But here's the thing: when you ask a pretty girl to pretend to be a fat ugly girl, isn't that profoundly insulting to those who really are overweight? Similarly, when the movie Monster came out with Charlize Theron I couldn't help but be sickened by all the accolades she received for daring to play an ugly woman. I understand this Lifetime movie is based on true events, but beneath a story about tolerance and "walking a mile in someone else's shoes" there's an indirect message that an overweight actress or a woman of average beauty should always be played by someone prettier so as not to offend the senses of the viewing audience. It does not take into account that many women, no matter their body type, are perfectly fine with who they are and don't need some vacuous blonde in a fat suit to vindicate them. If you want to impress me, find an actually overweight actress who really understands what it's like to be an outcast and make a movie about her.

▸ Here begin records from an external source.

Lemma BoltStore_AddBlock_spec h b hd db r db' :
  store_ok db → BoltStore_AddBlock h b hd db = (r, db') →
  (is_ok r = false ∧ db' = db) ∨
  (r = Ok tt ∧ store_ok db' ∧
   GetBlockByHash h db' = Ok b ∧ GetBlockHeaderByHash h db' = Ok hd ∧ GetNewestBlockHash db' = Ok h ∧
   ∀ h', h' ≠ h → GetBlockByHash h' db' = GetBlockByHash h' db ∧
     GetBlockHeaderByHash h' db' = GetBlockHeaderByHash h' db).
Proof using All.
  intros (H1 & H2 & H3). unfold BoltStore_AddBlock. intros [[-> EU]|[? ->]]%bolt_update; [|by left].
  rewrite bucket_or_has in EU by done. cbn in EU.
  destruct (bolt_Put bucketBlock h b db) as [t1|e|] eqn:E1; cbn in EU; [|done..].
  rewrite bucket_or_has in EU by (by rewrite (bolt_has_put _ _ _ _ _ _ E1)). cbn in EU.
  destruct (bolt_Put bucketBlockHeader h hd t1) as [t2|e|] eqn:E2; cbn in EU; [|done..].
  rewrite bucket_or_has in EU by (by rewrite (bolt_has_put _ _ _ _ _ _ E2), (bolt_has_put _ _ _ _ _ _ E1)).
  cbn in EU.
  destruct (bolt_Put bucketNewestBlock newestBlockKey h t2) as [t3|e|] eqn:E3; cbn in EU; [|done..].
  injection EU as <-. right. split; [done|].
  assert (∀ n, bolt_HasBucket t3 n = bolt_HasBucket db n) as Hh.
  { intros n. by rewrite (bolt_has_put _ _ _ _ _ _ E3), (bolt_has_put _ _ _ _ _ _ E2),
      (bolt_has_put _ _ _ _ _ _ E1). }
  assert (∀ n k, bolt_Get t3 n k =
    if decide (bucketNewestBlock = n ∧ newestBlockKey = k) then Some h
    else if decide (bucketBlockHeader = n ∧ h = k) then Some hd
    else if decide (bucketBlock = n ∧ h = k) then Some b else bolt_Get db n k) as Hg.
  { intros n k. by rewrite (bolt_get_put _ _ _ _ _ _ _ E3), (bolt_get_put _ _ _ _ _ _ _ E2),
      (bolt_get_put _ _ _ _ _ _ _ E1). }
  unfold store_ok, GetBlockByHash, GetBlockHeaderByHash, GetNewestBlockHash, bucket_or.
  rewrite !Hh, !Hg. destruct (bolt_HasBucket db bucketBlock); [|done].
  destruct (bolt_HasBucket db bucketBlockHeader); [|done].
  destruct (bolt_HasBucket db bucketNewestBlock); [|done]. cbn.
  split_and!; try done.
  - by rewrite decide_False by naive_solver; rewrite decide_False by naive_solver; rewrite decide_True.
  - by rewrite decide_False by naive_solver; rewrite decide_True.
  - intros h' Hne. rewrite !Hg. by rewrite !decide_False by naive_solver.
Qed.

(** C36: the block store keeps its contract.  Adding a block either changes
    nothing, or makes that block and its header the ones found under its hash and
    its hash the newest, leaving every other block and header as they were. *)
Theorem BoltStore_AddBlock_contract h b hd db r db' :
  store_ok db → BoltStore_AddBlock h b hd db = (r, db') →
  (is_ok r = false ∧ db' = db) ∨
  (r = Ok tt ∧ store_ok db' ∧
   GetBlockByHash h db' = Ok b ∧ GetBlockHeaderByHash h db' = Ok hd ∧ GetNewestBlockHash db' = Ok h ∧
   ∀ h', h' ≠ h → GetBlockByHash h' db' = GetBlockByHash h' db ∧
     GetBlockHeaderByHash h' db' = GetBlockHeaderByHash h' db).
Proof using All. apply BoltStore_AddBlock_spec. Qed.
End bolt_facts.

Section trie_facts.
  Context {TL : TrieLib} {TLaws : TrieLaws TL}.
(* ===== verification/Transport.v ===== *)
(** * The direct transport

    Models pkg/network/clientconnrpc/rpcconn.go: the connection of a node over
    gRPC, with its bounded message buffer and its pool of clients.  Network.v
    starts from an ideal connection ([Conn]); this file says how far the real
    one is ideal.

    The buffered channel is the list of its messages.  gRPC is not part of the
    program: its client is an argument of the operations, and a group of nodes
    that call each other is a run in which gRPC decides when a server's handler
    runs and when and how a call is answered, under hypotheses ([grpc_laws]) that
    state what gRPC documents of unary calls and nothing of their order. *)

From S2P Require Import Prelude GoHash Account Bloom Block Config Network.
From Stdlib Require Import Lia.

Local Open Scope Z_scope.

(** ** The message buffer *)

Definition msgBufferSize : Z := Z.shiftl 1 20.

(** [select { case buffer <- msg: default: }] *)
Definition buffer_add (msg : WrappedMsg) : M (list WrappedMsg) unit := λ buf,
  if decide (Z.of_nat (length buf) < msgBufferSize) then (Ok tt, buf ++ [msg])
  else (Err "message buffer is full or closed", buf).

(** The loop that receives until the channel is empty. *)
Fixpoint buffer_drain (ret buf : list WrappedMsg) : list WrappedMsg * list WrappedMsg :=
  match buf with
  | [] => (ret, [])
  | msg :: buf' => buffer_drain (ret ++ [msg]) buf'
  end.

Lemma buffer_drain_all ret buf : buffer_drain ret buf = (ret ++ buf, []).
Proof.
  revert ret; induction buf as [|m buf IH]; intros ret; cbn; [by rewrite app_nil_r|]. by rewrite IH, <- app_assoc.
Qed.

Lemma buffer_add_cases msg buf : buffer_add msg buf =
  if decide (Z.of_nat (length buf) < msgBufferSize) then (Ok tt, buf ++ [msg])
  else (Err "message buffer is full or closed", buf).
Proof. reflexivity. Qed.

(** ** rpcconn.go *)

(** The From and To of a request are the shard and node of a NodeInfo. *)
Record HandleMessageRequest := mkHandleMessageRequest {
  req_Msg : WrappedMsg; req_From : NodeInfo; req_To : NodeInfo;
}.

(** [Client]: a gRPC client connection; [World]: what is behind it. *)
Section rpc.
  Context {Client World : Type}.
  Context (grpc_NewClient : string → result Client).
  Context (client_HandleMessage : Client → HandleMessageRequest → M World bool).

Record RPCConn := mkRPCConn {
  me : NodeInfo;
  info2Host : gmap NodeInfo string;
  msgBuffer : list WrappedMsg;
  clientPool : gmap NodeInfo Client;
}.
#[export] Instance RPCConn_eta : Eta RPCConn := λ r,
  mkRPCConn (me r) (info2Host r) (msgBuffer r) (clientPool r).

Definition NewRPCConn (me : NodeInfo) (info2Host : gmap NodeInfo string) : RPCConn :=
  mkRPCConn me info2Host [] ∅.

Definition add2LocalBuffer (msg : WrappedMsg) : M RPCConn unit :=
  st_zoom msgBuffer (λ b r, r <| msgBuffer := b |>) (buffer_add msg).

(** The server's handler; the value is the Ack. *)
Definition HandleMessage (req : HandleMessageRequest) : M RPCConn bool :=
  st_wrap "add message to buffer failed" (add2LocalBuffer (req_Msg req)) ;;!
  st_ret true.

Definition rpc_DrainMsgBuffer : M RPCConn (list WrappedMsg) := λ r,
  let '(ret, b) := buffer_drain [] (msgBuffer r) in (Ok ret, r <| msgBuffer := b |>).

Definition on_conn {A} (m : M RPCConn A) : M (RPCConn * World) A := st_zoom fst (λ r s, (r, s.2)) m.
Definition on_world {A} (m : M World A) : M (RPCConn * World) A := st_zoom snd (λ w s, (s.1, w)) m.

Definition sendMessage (dest : NodeInfo) (msg : WrappedMsg) : M (RPCConn * World) unit :=
  let! s := st_get in
  if decide (me s.1 = dest) then on_conn (add2LocalBuffer msg)
  else
    match info2Host s.1 !! dest with
    | None => st_fail "node %+v not exist in the p2p connection"
    | Some host =>
      match clientPool s.1 !! dest with
      | Some _ => st_ret tt
      | None =>
        let! conn := st_wrap "gRPC client fail to connect" (st_lift (grpc_NewClient host)) in
        on_conn (st_modify (λ r, r <| clientPool ::= <[dest := conn]> |>))
      end ;;!
      let! s := st_get in
      let! client := st_lift (or_panic (clientPool s.1 !! dest)) in
      st_wrap "gRPC client fail to send message, type: %s, err"
        (on_world (client_HandleMessage client (mkHandleMessageRequest msg (me s.1) dest))) ;;!
      st_ret tt
    end.

Definition rpc_SendMsg2Dest (dest : NodeInfo) (msg : WrappedMsg) : M (RPCConn * World) unit :=
  log_error (sendMessage dest msg).
End rpc.
Arguments RPCConn : clear implicits.

(** ** A group of nodes

    Every operation of a node runs under its locks, so a run of the group is a
    sequence of atomic actions: a send up to the point where it hands its call to
    gRPC (or to its end, when it makes none), the end of a send that made a call,
    a server's handler, and a drain.  Which handler runs when, and how a call is
    answered, is not computed: it is part of the run. *)

Section group.
  Context {Client : Type}.
  Context (grpc_NewClient : string → result Client).

(** A [sendMessage] that was called: the call it made, if it made one, how gRPC
    answers that call, and what [sendMessage] returns when it does. *)
Record Call := mkCall {
  c_src : NodeInfo; c_dest : NodeInfo; c_msg : WrappedMsg;
  c_ans : result bool;
  c_out : option (Client * HandleMessageRequest);
  c_res : result unit;
}.

(** [held]: the nodes whose connLock is held, by the number of the send that holds it. *)
Record Group := mkGroup {
  nodes : gmap NodeInfo (RPCConn Client);
  calls : list Call;
  held : gmap NodeInfo nat;
}.

Inductive Act :=
| Send (src dest : NodeInfo) (msg : WrappedMsg) (ans : result bool)
| Return (id : nat)
| Handle (id : nat) (n : NodeInfo)
| Drain (n : NodeInfo).

Inductive Event :=
| ESend (id : nat) (c : Call)
| EReturn (id : nat)
| EHandle (id : nat) (n : NodeInfo) (res : result bool)
| EDrain (n : NodeInfo) (msgs : list WrappedMsg).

Addition: There's some debate going on in the comments on whether or not overweight people "choose" to be overweight or not, but in the case of this post, I was more concerned with the message a pretty girl in a fat suit sends to teenage girls who are overweight, and who must endure taunting and humiliation because of it (I assume teenagers haven't become any less vicious since I was in junior high and high school). Almost every magazine cover and TV show tells heavy girls that how they look is wrong, and I think a skinny girl slipping into a fat suit, whether it's for a news documentary or for a movie based on said news documentary, is profoundly insulting to those young women.